The NCAPE signaled the need to create a central political organization for the American Polonia, which had not existed until that point. Behind the initiative was the idea that only the citizens of the United States are eligible to vote in the American elections and can influence Washington. The Committee was joined in its efforts to create a political organization by the editors and publishers of newspapers: Maksymilian Węgrzynek in New York and Franciszek Januszewski in Detroit. Both dailies attracted the readership of members of Polish-American organizations, notably that of the three largest: Polish National Alliance (Związek Narodowy Polski), Zjednoczenie Polskie Rzymsko-Katolickie i Związek Polek w Ameryce with the headquarters in Chicago.

== Consolidation ==

Polish immigrant mutual assistance associations reached the conclusion that they needed to consolidate in the defense of Poland. Their leaders found a common language with the NCAPE and established the Polish American Congress during the great Polonian conference in Buffalo in June 1944, attended by two thousand and five hundred delegates from different parts of the United States.

The task of this new organization was to influence the government of the United States to conduct policies beneficial to the Polish nation and to persuade the public opinion that Polish independence was compatible with the American raison d'être. The American-born (Wilkes Barre, Pennsylvania) Karol Rozmarek was elected president of the Polish-American Congress. Rozmarek had been the first American-born president of the largest Polish-American immigrant organization, the Polish National Alliance since 1939.

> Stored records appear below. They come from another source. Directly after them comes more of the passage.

(** Two routers with the same queues and pending entries represent the same. *)
Lemma repr_ext st sp r' :
  repr st sp → (∀ s, qid r' s = qid (rt st) s) → (∀ s, pend r' s = pend (rt st) s) →
  closed r' = closed (rt st) → rerr r' = rerr (rt st) → global r' = global (rt st) →
  repr (with_rt (λ _, r') st) sp.
Proof using Type.
  intros [] Hq Hp Hc He Hg. split; simpl; rewrite ?Hc, ?He, ?Hg; try done; intros s; rewrite ?Hq, ?Hp; auto.
  - intros s' i. rewrite !Hq. eauto.
  - intros s'. rewrite Hq, Hp. auto.
Qed.

Lemma upd_eq {A} s (v : A) f : upd s v f s = v.
Proof using Type. unfold upd. by rewrite decide_True. Qed.

Lemma upd_ne {A} s s' (v : A) f : s ≠ s' → upd s v f s' = f s'.
Proof using Type. intros. unfold upd. by rewrite decide_False. Qed.

Lemma pushPending_spec l x d :
  length l ≤ notificationQueueCapacity →
  let '(p, b) := pushPendingNotification l x in
  (p, if b then d + 1 else d) = bounded_push x (l, d) ∧ length p ≤ notificationQueueCapacity.
Proof using Type.
  intros Hl. unfold pushPendingNotification, bounded_push. cbn [fst snd].
  destruct (length l <? notificationQueueCapacity) eqn:E1, (length l =? notificationQueueCapacity) eqn:E2; try lia.
  - split; [done|]. rewrite length_app. simpl. lia.
  - assert (0 < length l) as H0 by (unfold notificationQueueCapacity in *; lia).
    assert (length (drop 1 l) = length l - 1) as Hd by apply length_drop.
    destruct (drop (length l - 1) l) as [|y [|z m]] eqn:Ed.
    1,3: apply (f_equal length) in Ed; rewrite length_drop in Ed; simpl in Ed; lia.
    split; [|rewrite length_insert, length_app, Hd; simpl; lia]. f_equal.
    rewrite insert_app_r_alt by lia. by rewrite Hd, Nat.sub_diag.
Qed.

Lemma routeGlobal_spec k x c :
  length c ≤ notificationQueueCapacity →
  routeGlobalLocked k x c = global_push k x c ∧ length (global_push k x c) ≤ notificationQueueCapacity.
Proof using Type.
  intros Hc. unfold routeGlobalLocked, global_push, try_send, try_recv.
  destruct (length c <? notificationQueueCapacity) eqn:E.
  - split; [done|]. rewrite length_app. simpl. lia.
  - rewrite !drop_drop. rewrite length_drop, length_app, length_drop. unfold notificationQueueCapacity in *.
    replace (_ <? 128) with true by (symmetry; apply Nat.ltb_lt; lia). split; [done|simpl; lia].
Qed.

Lemma list_alter_to_insert {A} (f : A → A) (l : list A) i x : l !! i = Some x → alter f i l = <[i := f x]> l.
Proof using Type.
  revert i. induction l as [|y l IH]; intros [|i] H; simplify_eq/=; [done|]. by rewrite IH.
Qed.

(** *** A registered queue is replaced in place *)
Lemma repr_set_queue st sp s i q q' :
  repr st sp → qid (rt st) s = Some i → heap st !! i = Some q →
  qwf q' → err q' = None → dropError q' = dropError q →
  repr (set_heap (<[i := q']> (heap st)) st)
       (Spec (upd s (items q', dropped q') (mail sp)) (active sp) (glob sp) (sclosed sp)).
Proof using Type.
  intros [] Hs Hi Hw He Hd. split; simpl; try done.
  - by apply Forall_insert.
  - intros s' i' Hs'. destruct (r_queue0 s' i' Hs') as (Hp & q0 & Hq0 & He0 & Hd0 & Hm). split; [done|].
    destruct (decide (s = s')) as [<-|Hne].
    + assert (i' = i) as -> by congruence. exists q'. rewrite list_lookup_insert_eq by by eapply lookup_lt_Some.
      rewrite upd_eq. split_and!; congruence.
    + exists q0. rewrite list_lookup_insert_ne by (intros <-; eauto). by rewrite upd_ne.
  - intros s' Hs'. rewrite upd_ne; [auto|congruence].
Qed.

Given the political atmosphere in America, the postulates of the American Polonia were perceived as harmful to the war effort by the Roosevelt administration. Soon after the conference in Buffalo, Rozmarek initiated efforts to obtain an audience with President Roosevelt, but was declined multiple times. Only in October 1944, amid the upcoming presidential election during which Roosevelt was running for the unprecedented fourth term, was the Polish American Congress invited to visit the White House. A large map of the Second Polish Republic with the 1939 borders, hung behind the president's desk, was to suggest that Roosevelt accepted the old eastern frontier of Poland. The photograph of Rozmarek and Roosevelt in front of the map circulated the American press. Rozmarek supported Roosevelt's campaign and the Poles eligible to vote in the United States followed in the election of November 1944. Nevertheless, when the decisions of the Yalta Agreement became clear in February 1945 and so did Roosevelt's participation in the conference, the Polish support for the president as well as for Rozmarek drastically declined.

The main accomplishment of the NCAPE was the consolidation of Polish immigrant organizations in the United States and the consequent creation of the Polish American Congress. Its delegates also attended the Polish-American conference in San Francisco in 1945. The circle around the Committee organized the Józef Piłsudski Institute of America and undertook literary and scientific activity after the war.

The organization was dissolved in 1959.

==Bibliography==

- Władysław Zachariasiewicz, Etos niepodległościowy Polonii amerykańskiej, Oficyna Wydawnicza Rytm - Stowarzyszenie "Wspólnota Polska", 2005 r., ISBN 83-7399-138-7
- Wacław Jędrzejewicz, Polonia amerykańska w polityce polskiej. Historia Komitetu Narodowego Amerykanów Pochodzenia Polskiego, Wydawn. LTW, Łomianki 2006 r.